● Provided data:

(** ** Steps with flow control *)

Record flowed {U} (credit : Z) (p p' : chttp_h2_proto U) : Prop := {
  fl_wf : proto_wf p';
  fl_mode : p_mode p' = p_mode p;
  fl_config : p_config p' = p_config p;
  fl_failed : p_failed p = true -> p_failed p' = true /\ p_last_error p' = p_last_error p;
  fl_inbuf : p_inbuf p' = p_inbuf p;
  fl_next : p_next_stream_id p <= p_next_stream_id p';
  fl_max_peer : p_max_peer_stream_id p <= p_max_peer_stream_id p';
  fl_out : exists items, Forall item_ok items /\
             buf_data (p_out p') = buf_data (p_out p) ++ wire items /\
             p_conn_send_window p' + data_bytes items = p_conn_send_window p + credit;
}.

Definition flows {U} (credit : Z) (p p' : chttp_h2_proto U) : Prop :=
  proto_wf p -> flowed credit p p'.

Section Flow.
Context {alloc : Allocator} {U : Type} {app : Application U} {law : LawfulApplication U app}.
Implicit Types p q : chttp_h2_proto U.

Lemma flows_quiet p q : quiet p q -> flows 0 p q.
Proof.
  intros Hq Hwf. destruct (Hq Hwf) as [W M C F S I N X P (items & Hi & Ho)].
  split; auto. exists items. split_and!; [|done|].
  - eapply Forall_impl; [exact Hi|]. by intros ? [? _].
  - rewrite data_bytes_control by done. lia.
Qed.

Lemma flows_trans a b p q r : flows a p q -> flows b q r -> flows (a + b) p r.
Proof.
  intros Hpq Hqr Hwf. destruct (Hpq Hwf) as [W M C F I X P (i1 & O1 & O2 & O3)].
  destruct (Hqr W) as [W' M' C' F' I' X' P' (i2 & O1' & O2' & O3')].
  split; try congruence; try lia; auto.
  - intros Hf. destruct (F Hf) as [Hf1 E1]. destruct (F' Hf1) as [Hf2 E2]. split; congruence.
  - exists (i1 ++ i2). split_and!; [by apply Forall_app|by rewrite O2', O2, wire_app, <- app_assoc|].
    rewrite data_bytes_app. lia.
Qed.

Lemma flows_quiet_r a p q r : flows a p q -> quiet q r -> flows a p r.
Proof. intros H1 H2. rewrite <- (Z.add_0_r a). eapply flows_trans; [exact H1|by apply flows_quiet]. Qed.

Lemma flows_quiet_l a p q r : quiet p q -> flows a q r -> flows a p r.
Proof. intros H1 H2. rewrite <- (Z.add_0_l a). eapply flows_trans; [by apply flows_quiet|exact H2]. Qed.

Lemma flows_by a p q : (proto_wf p -> flows a p q) -> flows a p q.
Proof. intros H Hwf. by apply H. Qed.

(** Appending one DATA frame and taking its bytes from both windows. *)
Lemma flows_data p out i sid flags payload f :
  (proto_wf p -> buf_wf out /\ buf_max_capacity out = buf_max_capacity (p_out p)) ->
  item_ok (WFrame CHTTP_H2_FRAME_DATA flags sid payload) ->
  buf_data out = buf_data (p_out p) ++ wire_bytes (WFrame CHTTP_H2_FRAME_DATA flags sid payload) ->
  zlen payload <= p_conn_send_window p ->
  (stream_wf (stream_at p i) -> stream_wf (f (stream_at p i))) -> (forall s, s_id (f s) = s_id s) ->
  flows 0 p (upd_stream (p <| p_out := out |>
                           <| p_conn_send_window := p_conn_send_window p - zlen payload |>) i f).
Proof.
  intros Hb Hok Hd Hle Hf Hid. eapply flows_quiet_r; [|by apply quiet_upd_at].
  intros Hwf. destruct (Hb Hwf) as [Hw Hm]. pose proof (zlen_nonneg payload). destruct Hwf.
  split; [split; cbn; auto; try lia; congruence|cbn; auto; try lia..|].
  exists [WFrame CHTTP_H2_FRAME_DATA flags sid payload].
  split_and!; [by constructor|unfold wire; cbn [map concat]; by rewrite app_nil_r|].
  cbn [data_bytes item_data]. rewrite Z.eqb_refl. cbn. lia.
Qed.

(** ** One round of [proto_emit_data] *)

Lemma stream_at_wf p i :
  proto_wf p -> 0 < s_send_window (stream_at p i) \/ s_body (stream_at p i) <> None ->
  stream_wf (stream_at p i).
Proof.
  intros Hwf Hs. unfold stream_at in *.
  destruct (nth_lookup_or_length (p_streams p) i (stream_zero 0)) as [Hl|Hl].
  - by apply (Forall_lookup_1 _ _ _ _ (w_streams _ Hwf) Hl).
  - rewrite nth_overflow in Hs by done. cbn in Hs. by destruct Hs; [lia|].
Qed.

Lemma window_chunk_bounds p s chunk :
  0 <= p_send_chunk p -> 0 < p_conn_send_window p -> 0 < s_send_window s -> 0 <= chunk ->
  0 <= window_chunk p s chunk <= chunk /\
  window_chunk p s chunk <= p_conn_send_window p /\ window_chunk p s chunk <= s_send_window s.
Proof.
  intros. unfold window_chunk, cap_at. set (c := if _ && _ then _ else _).
  assert (0 <= c <= chunk) as Hc
    by (subst c; destruct (p_send_chunk p =? 0); cbn [negb andb]; [|split_if]; lia).
  clearbody c. destruct (Z.ltb_spec (p_conn_send_window p) c); split_if; lia.
Qed.

(** What a round does: a flow step, and a round that continues has sent. *)
Definition round_ok p (r : emit_next U) : Prop :=
  match r with
  | EmitReturn q => flows 0 p q
  | EmitContinue q => flows 0 p q /\ (proto_wf p -> p_conn_send_window q < p_conn_send_window p)
  end.

Lemma round_quiet p q : quiet p q -> round_ok p (EmitReturn q).
Proof. apply flows_quiet. Qed.

(** Room for the frame, then the frame. *)
Lemma reserve_data p chunk out payload flags sid :
  buf_wf (p_out p) -> 0 <= chunk <= CHTTP_H2_MAX_FRAME_BYTES ->
  chttp_h2_hpack_buffer_reserve (p_out p) (9 + chunk) = (out, 0) ->
  is_bytes payload -> zlen payload <= chunk -> 0 < sid <= INT32_MAX -> is_u8 flags ->
  let item := WFrame CHTTP_H2_FRAME_DATA flags sid payload in
  item_ok item /\
  chttp_h2_frame_header_encode 9 (u32 (zlen payload)) CHTTP_H2_FRAME_DATA flags (u32 sid) =
    Ok (chttp_h2_write_u24 (zlen payload) ++ [CHTTP_H2_FRAME_DATA; flags] ++ chttp_h2_write_u32 sid) /\
  forall hdr, hdr = chttp_h2_write_u24 (zlen payload) ++ [CHTTP_H2_FRAME_DATA; flags] ++
                      chttp_h2_write_u32 sid ->
  buf_wf (buf_append out (hdr ++ payload)) /\
  buf_max_capacity (buf_append out (hdr ++ payload)) = buf_max_capacity (p_out p) /\
  buf_data (buf_append out (hdr ++ payload)) = buf_data (p_out p) ++ wire_bytes item.
Proof.
  intros Hwf Hc Hr Hb Hl Hs Hfl item. pose proof (zlen_nonneg payload).
  pose proof (buffer_reserve_cases (p_out p) (9 + chunk) Hwf ltac:(lia)) as Hcase. rewrite Hr in Hcase.
  destruct Hcase as (Hd & Hm & Hw & [[_ Hcap]|[? _]]); [|done].
  split; [cbn; split_and!; try done; try lia; zlia|].
  split; [apply frame_header_bytes; lia|]. intros hdr ->. split_and!.
  - apply buf_wf_append; [done| |].
    + apply is_bytes_app. split; [apply header_is_bytes; [zlia|done]|done].
    + rewrite zlen_app, zlen_header. unfold buf_size in *. rewrite Hd. lia.
  - done.
  - cbn. by rewrite Hd.
Qed.

Lemma emit_body_end_quiet p i flags : quiet p (emit_body_end p i flags).1.
Proof.
  unfold emit_body_end. cbv zeta. apply quiet_by. intros Hwf. split_if; cycle 1.
  { apply quiet_upd; [|done]. intros s. sw_set. }
  split_if; [|split_if; (apply quiet_upd; [|done]; intros s; sw_set)].
  - set (q := upd_stream p i _).
    assert (quiet p q) as Hq by (apply quiet_upd; [intros s; sw_set|done]).
    transitivity q; [exact Hq|]. clearbody q.
    destruct (nth_lookup_or_length (p_streams p) i (stream_zero 0)) as [Hl|Hl].
    2: { unfold stream_at in *. rewrite nth_overflow in * by done. done. }
    pose proof (Forall_lookup_1 _ _ _ _ (w_streams _ Hwf) Hl) as Hs. fold (stream_at p i) in Hs.
    q_bind (out_frame_quiet q CHTTP_H2_FRAME_HEADERS
      (Z.lor CHTTP_H2_FLAG_END_HEADERS CHTTP_H2_FLAG_END_STREAM) (s_id (stream_at p i))
      (buf_data (s_trailers (stream_at p i))) ltac:(zlia) ltac:(done)
      ltac:(apply Hs) ltac:(apply Hs) ltac:(done)).
    split_if; [apply proto_fail_quiet|]. cbn [fst]. apply quiet_upd; [|done].
    intros s. sw_set. apply buf_zero_wf.
  - cbn. split; [constructor|]. change (zlen []) with 0. lia.
Qed.

Lemma upd_drop_source_quiet p i : quiet p (upd_stream p i drop_source).
Proof. apply quiet_upd; [|done]. intros s. sw_set. Qed.

Lemma emit_body_ok p i max :
  proto_wf p -> 0 < p_conn_send_window p -> 0 < s_send_window (stream_at p i) ->
  0 < max <= CHTTP_H2_MAX_FRAME_BYTES -> round_ok p (emit_body p i max).
Proof.
  intros Hwf Hconn Hsend Hmax. unfold emit_body. cbv zeta.
  pose proof (stream_at_wf p i Hwf (or_introl Hsend)) as Hs.
  destruct (s_body (stream_at p i)) as [body|] eqn:Hbody; [|by apply round_quiet].
  split_if; [by apply round_quiet|].
  pose proof (sw_body _ Hs) as Hoff. rewrite Hbody in Hoff. destruct Hoff as [Hbytes Hoff].
  set (s := stream_at p i) in *. set (avail := cap_at _ max).
  assert (0 <= avail <= max /\ avail <= zlen body - s_body_off s) as Hav
    by (unfold avail, cap_at; split_if; lia).
  destruct (window_chunk_bounds p s avail (w_send_chunk _ Hwf) Hconn Hsend ltac:(lia))
    as (Hc1 & Hc2 & Hc3).
  set (chunk := window_chunk p s avail) in *. clearbody chunk.
  split_if; [by apply round_quiet|].
  set (flags := if _ && _ then CHTTP_H2_FLAG_END_STREAM else 0).
  assert (is_u8 flags) as Hfl by (unfold flags; split_if; zlia). clearbody flags.
  pose proof (quiet_reserve p (9 + chunk) ltac:(lia)) as Hq.
  destruct (chttp_h2_hpack_buffer_reserve (p_out p) (9 + chunk)) as [out rc] eqn:Hr.
  cbn [fst] in Hq. split_if.
  { apply round_quiet. etransitivity; [exact Hq|apply proto_fail_quiet]. }
  subst rc. set (payload := ztake chunk (zdrop (s_body_off s) body)).
  assert (zlen payload = chunk) as Hpl.
  { unfold payload. apply zlen_ztake. rewrite zlen_zdrop by lia. lia. }
  destruct (reserve_data p chunk out payload flags (s_id s) (w_out _ Hwf) ltac:(lia) Hr
    ltac:(unfold payload; bytes_solve) ltac:(lia) (sw_id _ Hs) Hfl) as (Hok & Henc & Happ).
  rewrite Hpl in Henc. rewrite Henc. destruct (Happ _ eq_refl) as (Ha1 & Ha2 & Ha3).
  rewrite Hpl in Ha1, Ha2, Ha3.
  change (p_out (p <| p_out := out |>)) with out.
  change (p_conn_send_window (p <| p_out := out |>)) with (p_conn_send_window p).
  assert (i32 chunk = chunk) as Hi
    by (apply i32_id; unfold CHTTP_H2_MAX_FRAME_BYTES in *; zlia).
  rewrite Hi. set (hdr := _ ++ _ ++ chttp_h2_write_u32 (s_id s)) in *.
  set (q := upd_stream _ i _).
  assert (flows 0 p q /\ p_conn_send_window q = p_conn_send_window p - chunk) as [Hflow Hcq].
  { split; [|done]. unfold q.
    match goal with |- flows 0 p (upd_stream _ _ ?f) =>
      pose proof (flows_data p (buf_append out (hdr ++ payload)) i (s_id s) flags payload f) as Hfd
    end.
    rewrite Hpl in Hfd. apply Hfd; try done.
    intros _. destruct Hs. split; cbn; fold s; rewrite ?Hbody; auto; [zlia|]. split; [done|lia]. }
  clearbody q.
  assert (forall r, quiet q r -> round_ok p (EmitContinue (proto_maybe_close r i))) as Hcont.
  { intros r Hqr. assert (quiet q (proto_maybe_close r i)) as Hqr2
      by (etransitivity; [exact Hqr|apply maybe_close_quiet]).
    split; [by eapply flows_quiet_r|]. intros _.
    rewrite (k_conn _ _ (Hqr2 (fl_wf _ _ _ (Hflow Hwf)))). lia. }
  destruct (s_body_off s + chunk =? zlen body).
  - pose proof (emit_body_end_quiet q i flags) as He. destruct (emit_body_end q i flags) as [r []].
    + eapply flows_quiet_r; [exact Hflow|exact He].
    + by apply Hcont.
  - by apply Hcont.
Qed.

(** An empty DATA frame takes nothing from the windows. *)
Lemma flows_empty_data p out flags sid :
  (proto_wf p -> buf_wf out /\ buf_max_capacity out = buf_max_capacity (p_out p)) ->
  item_ok (WFrame CHTTP_H2_FRAME_DATA flags sid []) ->
  buf_data out = buf_data (p_out p) ++ wire_bytes (WFrame CHTTP_H2_FRAME_DATA flags sid []) ->
  flows 0 p (p <| p_out := out |>).
Proof.
  intros Hb Hok Hd Hwf. destruct (Hb Hwf) as [Hw Hm]. destruct Hwf.
  split; [split; cbn; auto; congruence|cbn; auto; try lia..|].
  exists [WFrame CHTTP_H2_FRAME_DATA flags sid []].
  split_and!; [by constructor|unfold wire; cbn [map concat]; by rewrite app_nil_r|].
  cbn [data_bytes item_data]. rewrite Z.eqb_refl.
  change (zlen (@nil Z)) with 0. cbn. lia.
Qed.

● Exercise prompt: Only a number should be given: the count of lines above that contain the word "EmitReturn".

● Response to the task: 2